Saved data entries:
══════════════════════════════

(** Conversion back to an ordinary account is refused while anything is unvested
    or locked up, and then changes nothing; otherwise it succeeds and moves no coin. *)
Theorem ConvertVestingAccount_effect T w vesting a va :
  AccAddressFromBech32 k vesting = Some a → akGetAccount (vAuth w) a = Some (AccClawback va) → account_wf va →
  let held := ∃ d, amt (GetVestedCoins va T) d < amt (OriginalVesting va) d ∨
                   amt (GetUnlockedCoins va T) d < amt (OriginalVesting va) d in
  let '(res, w') := ConvertVestingAccount k T w vesting in
  (held → res = Err ErrInvalidRequest ∧ w' = w) ∧
  (¬ held → res = Ok tt ∧ vBank w' = vBank w ∧ akGetAccount (vAuth w') a = Some (AccBase (vaBase va)) ∧
    (∀ b, b ≠ a → akGetAccount (vAuth w') b = akGetAccount (vAuth w) b) ∧
    GovClawbackDisabled w' = GovClawbackDisabled w ∖ {[a]}).
Proof.
intros Ha Hacc Hwf. unfold ConvertVestingAccount, bech32, HasLockedCoins. rewrite Ha.
rewrite (proj2 (GetClawbackVestingAccount_Ok w a va) Hacc).
destruct (GetVestingCoins_spec va Hwf T) as (c & -> & Hcok & Hc).
destruct (GetLockedUpCoins_spec va Hwf T) as (l & -> & Hlok & Hl). cbn.
pose proof (ak_address _ _ _ Hacc) as Haddr. cbn in Haddr.
destruct (IsZero c) eqn:Ec; cbn; [|split; [done|]].
- destruct (IsZero l) eqn:El; cbn; [|split; [done|]].
  + rewrite IsZero_spec in Ec, El. split.
    * intros (d & [Hd|Hd]); [specialize (Ec d); rewrite Hc in Ec|specialize (El d); rewrite Hl in El]; lia.
    * intros _. split_and!; try done; [|intros b Hb]; rewrite ak_set; cbn; rewrite Haddr;
        [by rewrite decide_True|by rewrite decide_False].
  + intros Hh. exfalso. apply not_true_iff_false in El. apply El, IsZero_spec. intros d.
    pose proof (amt_nonneg _ d Hlok) as Hp. rewrite Hl in *.
    destruct (decide (amt (GetUnlockedCoins va T) d < amt (OriginalVesting va) d)); [|lia]. exfalso. naive_solver.
- intros Hh. exfalso. apply not_true_iff_false in Ec. apply Ec, IsZero_spec. intros d.
  pose proof (amt_nonneg _ d Hcok) as Hp. rewrite Hc in *.
  destruct (decide (amt (GetVestedCoins va T) d < amt (OriginalVesting va) d)); [|lia]. exfalso. naive_solver.
Qed.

══════════════════════════════

*What to work on*. Each line above must be returned exactly as written.

*The completed task*.
(** Conversion back to an ordinary account is refused while anything is unvested
    or locked up, and then changes nothing; otherwise it succeeds and moves no coin. *)
Theorem ConvertVestingAccount_effect T w vesting a va :
  AccAddressFromBech32 k vesting = Some a → akGetAccount (vAuth w) a = Some (AccClawback va) → account_wf va →
  let held := ∃ d, amt (GetVestedCoins va T) d < amt (OriginalVesting va) d ∨
                   amt (GetUnlockedCoins va T) d < amt (OriginalVesting va) d in
  let '(res, w') := ConvertVestingAccount k T w vesting in
  (held → res = Err ErrInvalidRequest ∧ w' = w) ∧
  (¬ held → res = Ok tt ∧ vBank w' = vBank w ∧ akGetAccount (vAuth w') a = Some (AccBase (vaBase va)) ∧
    (∀ b, b ≠ a → akGetAccount (vAuth w') b = akGetAccount (vAuth w) b) ∧
    GovClawbackDisabled w' = GovClawbackDisabled w ∖ {[a]}).
Proof.
intros Ha Hacc Hwf. unfold ConvertVestingAccount, bech32, HasLockedCoins. rewrite Ha.
rewrite (proj2 (GetClawbackVestingAccount_Ok w a va) Hacc).
destruct (GetVestingCoins_spec va Hwf T) as (c & -> & Hcok & Hc).
destruct (GetLockedUpCoins_spec va Hwf T) as (l & -> & Hlok & Hl). cbn.
pose proof (ak_address _ _ _ Hacc) as Haddr. cbn in Haddr.
destruct (IsZero c) eqn:Ec; cbn; [|split; [done|]].
- destruct (IsZero l) eqn:El; cbn; [|split; [done|]].
  + rewrite IsZero_spec in Ec, El. split.
    * intros (d & [Hd|Hd]); [specialize (Ec d); rewrite Hc in Ec|specialize (El d); rewrite Hl in El]; lia.
    * intros _. split_and!; try done; [|intros b Hb]; rewrite ak_set; cbn; rewrite Haddr;
        [by rewrite decide_True|by rewrite decide_False].
  + intros Hh. exfalso. apply not_true_iff_false in El. apply El, IsZero_spec. intros d.
    pose proof (amt_nonneg _ d Hlok) as Hp. rewrite Hl in *.
    destruct (decide (amt (GetUnlockedCoins va T) d < amt (OriginalVesting va) d)); [|lia]. exfalso. naive_solver.
- intros Hh. exfalso. apply not_true_iff_false in Ec. apply Ec, IsZero_spec. intros d.
  pose proof (amt_nonneg _ d Hcok) as Hp. rewrite Hc in *.
  destruct (decide (amt (GetVestedCoins va T) d < amt (OriginalVesting va) d)); [|lia]. exfalso. naive_solver.
Qed.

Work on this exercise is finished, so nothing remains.